Скромно отщипывает от булочки кусочек. Робко берет поджаристый пирожок. Раскусывает. О, с чем это? Великолепно! С грибами и солеными огурцами. Да вы волшебница, Любовь Павловна.
Люба заботливо пододвигает Кочерге баночку с салатом оливье. Втыкает в салат позолоченную чайную ложечку.
– Да вы не чайную, девушки! Тут – половник нужен!
– Доктор Сур, и вы тоже! Присоединяйтесь! Тарелочка вот!
Люба накладывает на тарелку салат, и Кочерга ревниво следит глазами – чтобы немного.
– Хватит. Мне чисто символически.
– Чисто, не чисто… Ешьте.
Любины кушанья знамениты на всю больницу. Сур не раз предлагал ей переквалифицироваться и перейти в пищеблок, поваром. Она пожимала полными сдобными плечами. А что, это мысль. Она не будет видеть этих страшных лиц, страшных глаз. Только еду, прекрасную еду, свежее мясо, масло, макароны. Помешивать поварешкой вечный гороховый суп в необъятном котле.

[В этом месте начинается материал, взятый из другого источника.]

(** The macro handlers touch registers and shader state, nothing else. *)
Lemma run_handler_frame (h : MacroHandler) (parameters : list Z) :
  unchanged uploaded_macros (run_handler H h parameters)
  /\ unchanged executing_macro (run_handler H h parameters)
  /\ unchanged macro_params (run_handler H h parameters)
  /\ unchanged memory (run_handler H h parameters)
  /\ unchanged debug_context (run_handler H h parameters)
  /\ unchanged rasterizer (run_handler H h parameters)
  /\ unchanged dispatched (run_handler H h parameters).
Proof.
  repeat split; destruct h;
    unfold run_handler, BindTextureInfoBuffer, SetShader, BindStorageBuffer,
      ProcessCBBind; frame.
Qed.

End EngineFrames.

(** ** The write dispatcher *)

Section Dispatcher.

Context (H : Header) (HOK : HeaderOK H) (P2V : Z -> Z).

Lemma bind_ret_unit (m : M unit) (s : Maxwell3D) :
  bind m (fun _ => ret tt) s = m s.
Proof. unfold bind, ret. destruct (m s) as [[] s'|e s']; reflexivity. Qed.

(** [WriteReg] with its assertions spelled out. *)
Lemma WriteReg_unfold (s : Maxwell3D) (method value remaining : Z) :
  WriteReg H P2V method value remaining s =
    if method <? NUM_REGS H then
      if negb (executing_macro s =? 0)
         && negb (method =? wrap32 (executing_macro s + 1))
      then Abort MacroArgumentExpected s
      else if MacroRegistersStart <=? method then
        if (executing_macro s =? 0) && negb (method mod 2 =? 0)
        then Abort MacroStartOnArgument s
        else
          let pending := if executing_macro s =? 0 then method else executing_macro s in
          (if remaining =? 0
           then CallMacroMethod H pending (macro_params s ++ [value])
           else ret tt) (set_macro pending (macro_params s ++ [value]) s)
      else register_write H P2V method value s
    else Abort InvalidRegister s.
Proof.
  unfold WriteReg, register_write.
  unfold bind at 1. unfold ASSERT at 1.
  destruct (method <? NUM_REGS H); [|reflexivity].
  unfold bind at 1. unfold get at 1. unfold bind at 1.
  destruct (executing_macro s =? 0) eqn:Hidle; cbn [negb andb].
  - unfold ret at 1.
    destruct (MacroRegistersStart <=? method); [|reflexivity].
    unfold bind at 1. unfold bind at 1. unfold ASSERT at 1.
    destruct (method mod 2 =? 0); cbn [negb]; [|reflexivity].
    unfold modify at 1. unfold bind at 1. unfold modify at 1.
    destruct (remaining =? 0); reflexivity.
  - unfold ASSERT at 1.
    destruct (method =? wrap32 (executing_macro s + 1)); cbn [negb]; [|reflexivity].
    destruct (MacroRegistersStart <=? method); [|reflexivity].
    unfold bind at 1. unfold ret at 1. unfold bind at 1. unfold modify at 1.
    destruct (remaining =? 0); [|reflexivity].
    unfold bind, get. reflexivity.
Qed.

(** A write below the macro range, no macro call pending. *)
Lemma WriteReg_register (s : Maxwell3D) (method value remaining : Z) :
  method < NUM_REGS H -> method < MacroRegistersStart ->
  executing_macro s = 0 ->
  WriteReg H P2V method value remaining s = register_write H P2V method value s.
Proof.
  intros Hn Hm Hidle. rewrite WriteReg_unfold.
  apply Z.ltb_lt in Hn. apply Z.leb_gt in Hm. rewrite Hn, Hm, Hidle. reflexivity.
Qed.

(** A write below the macro range either fails one of the two initial
    assertions, the engine untouched, or is an ordinary register write. *)
Lemma WriteReg_below_macros (s : Maxwell3D) (method value remaining : Z) :
  method < MacroRegistersStart ->
  WriteReg H P2V method value remaining s = Abort InvalidRegister s
  \/ WriteReg H P2V method value remaining s = Abort MacroArgumentExpected s
  \/ WriteReg H P2V method value remaining s = register_write H P2V method value s.
Proof.
  intros Hm. rewrite WriteReg_unfold. apply Z.leb_gt in Hm. rewrite Hm.
  destruct (method <? NUM_REGS H); [|auto].
  destruct (_ && _); auto.
Qed.



(** Every write into the macro range: the three assertions, then the
    parameter is queued and, on the last one, the macro is called. *)
Lemma WriteReg_macro_range (s : Maxwell3D) (method value remaining : Z) :
  MacroRegistersStart <= method ->
  let pending := if executing_macro s =? 0 then method else executing_macro s in
  (exists e, WriteReg H P2V method value remaining s = Abort e s)
  \/ WriteReg H P2V method value remaining s =
       (if remaining =? 0
        then CallMacroMethod H pending (macro_params s ++ [value])
        else ret tt) (set_macro pending (macro_params s ++ [value]) s).
Proof.
  intros Hm pending. rewrite WriteReg_unfold. apply Z.leb_le in Hm. rewrite Hm.
  destruct (method <? NUM_REGS H); [|eauto].
  destruct (negb _ && _); [eauto|].
  destruct ((executing_macro s =? 0) && _); [eauto|].
  right. reflexivity.
Qed.


Lemma reg_array_regs (s s' : Maxwell3D) (i : Z) :
  regs s' = regs s -> reg_array s' i = reg_array s i.
Proof. intros Hr. unfold reg_array. rewrite Hr. reflexivity. Qed.

(** [ProcessCBData] writes no register but the cursor. *)
Lemma ProcessCBData_other_regs (s : Maxwell3D) (value i : Z) :
  0 <= i -> i <> MAXWELL3D_REG_INDEX H cb_pos ->
  reg_array (final_state (ProcessCBData H P2V value s)) i = reg_array s i.
Proof.
  intros Hi Hne. unfold ProcessCBData, bind, get, ASSERT, modify.
  destruct (negb _); [|reflexivity].
  destruct (_ <=? _); [|reflexivity].
  cbn [final_state]. unfold set_reg.
  rewrite reg_array_set_other; [reflexivity | | assumption | congruence].
  apply (reg_index_range H HOK cb_pos). exact I.
Qed.

(** The side effect of a register write leaves that register alone. *)
Lemma side_effect_keeps_register (s : Maxwell3D) (method value : Z) :
  0 <= method ->
  reg_array (final_state (side_effect H P2V method value s)) method
  = reg_array s method.
Proof.
  intros Hm. unfold side_effect.
  destruct (_ || _).
  { apply reg_array_regs.
    apply (unchanged_bind regs); [apply unchanged_get | intros; apply unchanged_ASSERT]. }
  destruct (existsb _ _) eqn:Hdata.
  { apply existsb_exists in Hdata. destruct Hdata as (i & Hin & Hi).
    apply in_seq in Hin. apply Z.eqb_eq in Hi.
    apply ProcessCBData_other_regs; [assumption|].
    rewrite Hi. intros Heq.
    apply (reg_index_inj H HOK) in Heq; [discriminate | simpl; lia | exact I]. }
  repeat (destruct (method =? _);
          [apply reg_array_regs;
           first [ apply ProcessCBBind_regs | apply DrawArrays_regs
                 | apply ProcessQueryGet_regs ] |]).
  reflexivity.
Qed.

Lemma register_write_readback (s : Maxwell3D) (method value : Z) :
  0 <= method < Z.of_nat (length (regs s)) ->
  reg_array (final_state (register_write H P2V method value s)) method = value.
Proof.
  intros Hm. unfold register_write.
  unfold bind at 1. unfold OnEvent at 1. unfold modify at 1.
  unfold bind at 1. unfold modify at 1.
  set (s1 := set_reg_array method value _).
  assert (Hs1 : reg_array s1 method = value).
  { unfold s1. apply reg_array_set_same. exact Hm. }
  pose proof (side_effect_keeps_register s1 method value (proj1 Hm)) as Hside.
  unfold bind.
  destruct (side_effect H P2V method value s1) as [[] s2|e s2]; cbn in *;
    rewrite <- Hs1, <- Hside; reflexivity.
Qed.

(** A write below the macro range to a register that exists is rejected
    for a pending macro call, the engine untouched, or is an ordinary
    register write. *)
Lemma WriteReg_existing_register (s : Maxwell3D) (method value remaining : Z) :
  method < NUM_REGS H -> method < MacroRegistersStart ->
  WriteReg H P2V method value remaining s = Abort MacroArgumentExpected s
  \/ WriteReg H P2V method value remaining s = register_write H P2V method value s.
Proof.
  intros Hn Hm. rewrite WriteReg_unfold.
  apply Z.ltb_lt in Hn. apply Z.leb_gt in Hm. rewrite Hn, Hm.
  destruct (_ && _); auto.
Qed.

(** C6: a write to a register below the macro range stores the value, and
    no side effect of the table overwrites it.  When the write returns, the
    register reads back the value written.  More is true: unless the write
    is rejected because a macro call is pending, the register holds the
    value in the state the write ends in, also when its side effect
    aborts; with no macro call pending the write is never rejected. *)
Theorem C6_register_readback (s : Maxwell3D) (id v remaining : Z) :
  state_ok H s ->
  0 <= id < MacroRegistersStart -> id < NUM_REGS H ->
  let result := WriteReg H P2V id v remaining s in
  (forall s', result = Ok tt s' -> reg_array s' id = v)
  /\ (result = Abort MacroArgumentExpected s
      \/ reg_array (final_state result) id = v)
  /\ (executing_macro s = 0 -> reg_array (final_state result) id = v).
Proof.
  intros Hok Hid Hn result. subst result.
  assert (Hin : 0 <= id < Z.of_nat (length (regs s))).
  { rewrite (regs_length H s Hok). lia. }
  pose proof (register_write_readback s id v Hin) as Hread.
  split; [| split].
  - intros s' Hw.
    destruct (WriteReg_existing_register s id v remaining Hn (proj2 Hid)) as [Ha|Hb].
    + rewrite Hw in Ha. discriminate.
    + rewrite <- Hb, Hw in Hread. exact Hread.
  - destruct (WriteReg_existing_register s id v remaining Hn (proj2 Hid)) as [Ha|Hb].
    + left. exact Ha.
    + right. rewrite Hb. exact Hread.
  - intros Hidle. rewrite WriteReg_register by (assumption || lia). exact Hread.
Qed.

End Dispatcher.

(** ** Macro calls through the dispatcher *)

Section MacroCalls.

Context (H : Header) (HOK : HeaderOK H) (P2V : Z -> Z).

(** [CallMacroMethod] raises no debug event, writes no guest memory and
    draws nothing. *)
Lemma CallMacroMethod_frame (method : Z) (parameters : list Z) :
  unchanged debug_context (CallMacroMethod H method parameters)
  /\ unchanged memory (CallMacroMethod H method parameters)
  /\ unchanged rasterizer (CallMacroMethod H method parameters).
Proof.
  unfold CallMacroMethod.
  destruct (method_handlers method) as [info|];
    [destruct (run_handler_frame H (handler info) parameters)
       as (_ & _ & _ & Hm & Hd & Hr & _)|];
    repeat split; frame; assumption.
Qed.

Докторам, разумеется, приносили из раздатка обед, но ничто не могла сравниться с Любиными изделиями. Тощая ела, аж за ушами трещало. И Люба тоже ела.
Ела, ела, ела.
Страшно то, что она сама беспощадно наседала на жратву. Вдыхала ароматы. Не могла оторваться от булочек и пирожков. Тощая не поправлялась ничуть, а вот Люба толстела на глазах. Пока еще толщина ей шла; пухлые ручки, румяными булками щечки – она походила на веселую купчиху старорежимных времен. Но уже предательски трещал халат, когда она садилась за стол. И толстые колени некрасиво выпирали; и бедра круглились бочонками; и она старалась покупать юбки подлиннее, хотя они уже вышли из моды.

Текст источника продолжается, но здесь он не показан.